Княжна Владимирская (Тараканова), или Зацепинские капиталы - [34]

Шрифт
Интервал

Ясно, что все обиделись: уж именно кого захочет Бог наказать, затмение на разум пошлёт. Все заговорили:

   — Что ж это? Был у нас один царь или царица, худы ли, хороши ли — Божья воля! Всё же один государь был и по своей воле царством правил; а тут будет восемь, и только из двух фамилий, верховников, потому что кого захотят Голицыны и Долгоруковы, допустят в свой совет, а не захотят — не допустят; ясно, мы все и сама государыня будем у Голицыных и у Долгоруковых в руках. Ну, а если они между собой грызться начнут, ведь от нас будут клочья лететь! Так нельзя, — начали говорить все. — Нельзя! Мы ничем не хуже по роду ни Голицыных, ни Долгоруковых, — говорили древние русские князья Рюриковичи: Ростовские, Белозерские, Оболенские, Зацепины, Ромодановские, Лыковы, Гагарины, Волконские, Звенигородские и другие; им вторили и Гедиминовичи, и другие пришлые князья: Куракины, Трубецкие, Хованские, Черкасские, Урусовы и другие.

   — Так нельзя, — говорили старые московские роды: Матвеевы, Морозовы, Головкины, Нарышкины, Лопухины и Салтыковы. — Мы на службе старому московскому дому стояли всегда выше всех князей.

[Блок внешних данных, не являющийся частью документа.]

Lemma data_step_output_once_per_row_witness :
  exists st',
    @executeDataStep bare_platform 4 "res" "in" [OutputNode] (st_merge [])
    = Normal tt st' /\
    length (rows_of "WORK.res" st'.(env)) = 3%nat /\
    rows_of "WORK.in" st'.(env) = rows_of "WORK.in" (st_merge []).(env).
Proof.
  destruct (@executeDataStep bare_platform 4 "res" "in" [OutputNode]
              (st_merge []))
    as [[] st' | e st' | | st'] eqn:Hrun;
    try (vm_compute in Hrun; discriminate Hrun).
  exists st'. split; [reflexivity |].
  pose proof (@data_step_output_once_per_row bare_platform 4 "res" "in"
                [OutputNode] (st_merge []) st' (or_introl eq_refl) eq_refl
                Hrun) as Hstep.
  cbv zeta in Hstep. destruct Hstep as ((new & Hnew & Hlen) & Hother & _).
  split.
  - change (dataset_key "res") with "WORK.res" in Hnew.
    rewrite Hnew, List.length_app, Hlen. reflexivity.
  - apply Hother. discriminate.
Defined.

(** ** PROC PRINT, and the DATA step of an empty input *)

Section Totality.

Context `{Platform}.

Lemma getOrCreateDatasetM_normal libref name st :
  exists st',
    getOrCreateDatasetM libref name st = Normal (resolveLibref libref name) st'
    /\ st'.(logLogger) = st.(logLogger) /\ st'.(lstLogger) = st.(lstLogger)
    /\ st'.(env).(title) = st.(env).(title).
Proof.
  unfold getOrCreateDatasetM, getOrCreateDataset.
  destruct (dataSets (env st) !! resolveLibref libref name);
    eexists; (split; [reflexivity |]); destruct st as [e ? ? ? ? ? ?];
    destruct e; repeat split.
Qed.

Lemma deref_Some key st :
  is_Some (st.(env).(dataSets) !! key) ->
  exists ds,
    deref key st = Normal ds st /\ ds.(ds_rows) = rows_of key st.(env).
Proof.
  intros [ds Hds]. exists ds. unfold deref, bind, getsEnv, gets, rows_of.
  rewrite Hds. split; reflexivity.
Qed.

   — Нельзя! — говорили и новые люди, выдающиеся своими заслугами: Ягужинские, Головины, Румянцевы, Неплюевы.

   — Нельзя, — говорили иностранцы: Минихи, Менгдены, Остерманы.

   — Нельзя, — говорил народ: купцы, мещане, чёрная сотня, представители крупных и мелких капиталов. — Мы уважаем и род, и заслуги князей Долгоруковых и Голицыных, но не желаем видеть их самовластными царями, делящими между собою самодержавную власть.

   — Нельзя! — говорило и войско.

Такое всеобщее «нельзя», ясно, не давало надежды верховникам на удержание в своих руках власти. И точно, недовольные, в числе которых стоял и Никита Юрьевич, скоро нашли лазейку к государыне. Парасковья Юрьевна Салтыкова, родная сестра Никиты Юрьевича, взяла на себя труд быть посредницей между недовольными и императрицей, и пункты, ограничивающие самодержавную власть русского императора, были уничтожены.

— Ты меня обманул, князь Василий Лукич, — сказала государыня, уходя по изорвании пунктов. — Ты сказал, что этого желает вся Россия.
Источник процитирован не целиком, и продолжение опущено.